═════ STUDY MATERIAL

(** The check accepts exactly the keys that fit. *)
Lemma validatePublicKeyAlgorithm_Ok pk spec : well_formed pk ->
  (validatePublicKeyAlgorithm pk spec = Ok tt <-> key_fits spec pk) /\
  (validatePublicKeyAlgorithm pk spec = Ok tt \/
   validatePublicKeyAlgorithm pk spec = Err ErrKeyAlgorithmMismatch).
Proof.
  unfold validatePublicKeyAlgorithm. intros Hw.
  destruct pk as [key|key|[[c enc]|]|[key|]|[[[n|] e]|]|]; try done; cbn [key_fits well_formed] in *;
    destruct (alg_kind spec); try (split; [naive_solver|by right]); try (split; [naive_solver|by left]).
  - rewrite Hw. cbn [Z.eqb Pos.eqb negb orb ed25519_PublicKeySize].
    split; [rewrite mismatch_Ok, other_curve_false; naive_solver|]. destruct (other_curve _ _); auto.
  - destruct Hw as [Hw _]. rewrite Hw. cbn [Z.eqb Pos.eqb negb orb ed448_PublicKeySize].
    split; [rewrite mismatch_Ok, other_curve_false; naive_solver|]. destruct (other_curve _ _); auto.
  - split; [rewrite mismatch_Ok, negb_false_iff, Z.eqb_eq; naive_solver|]. destruct (negb _); auto.
Qed.

(** ** Conversion *)

Lemma okpPublicKey_well_formed k pk : okpPublicKey k = Ok pk -> well_formed pk.
Proof.
  unfold okpPublicKey, cose_error. destruct (keyInteger k _ _) as [curve| | |]; try done.
  cbn [mbind result_bind]. destruct (keyBytes k _ _) as [x| | |]; try done. cbn [mbind result_bind].
  destruct (curve =? EllipticCurveEd25519).
  - destruct (Z.eqb_spec (len x) ed25519_PublicKeySize); [|done]. by intros [= <-].
  - destruct (curve =? EllipticCurveEd448); [|done]. destruct fips_enabled; [done|].
    destruct (Z.eqb_spec (len x) ed448_PublicKeySize); [|done]. cbn [negb].
    destruct (goldilocks_FromBytes x) as [[]| | |] eqn:Hg; try done. by intros [= <-].
Qed.

Lemma ec2PublicKey_well_formed k pk : ec2PublicKey k = Ok pk -> well_formed pk.
Proof.
  unfold ec2PublicKey, cose_error. destruct (keyInteger k _ _) as [cv| | |]; try done.
  cbn [mbind result_bind]. destruct (ec2_curve cv) as [curve| | |] eqn:Hc; try done.
  cbn [mbind result_bind]. destruct (keyBytes k EC2KeyParameterX _) as [x| | |]; try done.
  cbn [mbind result_bind]. destruct (keyBytes k EC2KeyParameterY _) as [y| | |]; try done.
  cbn [mbind result_bind]. destruct (_ || _); [done|]. destruct curve as [c|].
  - destruct (valid_encoding c _) eqn:Hv; [|done]. intros [= <-]. split; [|done]. intros ->.
    revert Hc. unfold ec2_curve. by repeat case_match.
  - destruct (secp256k1_ParsePubKey _) as [key| | |] eqn:Hp; try done. intros [= <-]. by eexists.
Qed.

Lemma rsaPublicKey_well_formed k pk : rsaPublicKey k = Ok pk -> well_formed pk.
Proof.
  unfold rsaPublicKey, cose_error. destruct (keyBytes k RSAKeyParameterN _) as [m| | |]; try done.
  cbn [mbind result_bind]. destruct (_ || _); [done|].
  destruct ((BitLen (be_value m) <? 2048) || _) eqn:Hn; [done|].
  destruct (keyBytes k RSAKeyParameterE _) as [eb| | |]; try done.
  cbn [mbind result_bind]. destruct ((len eb =? 0) || _ || _); [done|].
  destruct (Z.ltb_spec max_int64 (be_value eb)); [done|].
  destruct ((be_value eb <? 3) || _) eqn:He; [done|]. intros [= <-].
  rewrite orb_false_iff, Z.ltb_ge, <- Z.negb_odd, negb_false_iff in Hn, He.
  destruct Hn as [Hn1 Hn2], He as [He1 He2]. by split_and!.
Qed.

Lemma PublicKey_Ok k pk : PublicKey k = Ok pk ->
  well_formed pk /\ exists a spec, Algorithm k = Ok a /\ signature_spec a = Some spec /\
    enforceFIPS140SignaturePolicy pk a spec = None /\ validatePublicKeyAlgorithm pk spec = Ok tt.
Proof.
  unfold PublicKey. destruct k as [k|]; [|done]. destruct (keyInteger _ _ _) as [kty| | |]; try done.
  cbn [mbind result_bind].
  destruct (if kty =? KeyTypeOKP then _ else _) as [pk'| | |] eqn:Hpk; try done. cbn [mbind result_bind].
  destruct (Algorithm _) as [a| | |]; try done. cbn [mbind result_bind].
  destruct (signature_spec a) as [spec|] eqn:Hs; [|done].
  destruct (enforceFIPS140SignaturePolicy pk' a spec) eqn:He; [done|].
  destruct (validatePublicKeyAlgorithm pk' spec) as [[]| | |] eqn:Hv; try done. intros [= <-].
  split; [|by exists a, spec]. revert Hpk.
  destruct (kty =? KeyTypeOKP); [apply okpPublicKey_well_formed|].
  destruct (kty =? KeyTypeEC2); [apply ec2PublicKey_well_formed|].
  destruct (kty =? KeyTypeRSA); [apply rsaPublicKey_well_formed|done].
Qed.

══════════

■ **TASK BRIEF**
Filter the entries down to the lines that hold "keyInteger". Copy those lines.

■ **ANSWER AREA**
  unfold okpPublicKey, cose_error. destruct (keyInteger k _ _) as [curve| | |]; try done.
  unfold ec2PublicKey, cose_error. destruct (keyInteger k _ _) as [cv| | |]; try done.
  unfold PublicKey. destruct k as [k|]; [|done]. destruct (keyInteger _ _ _) as [kty| | |]; try done.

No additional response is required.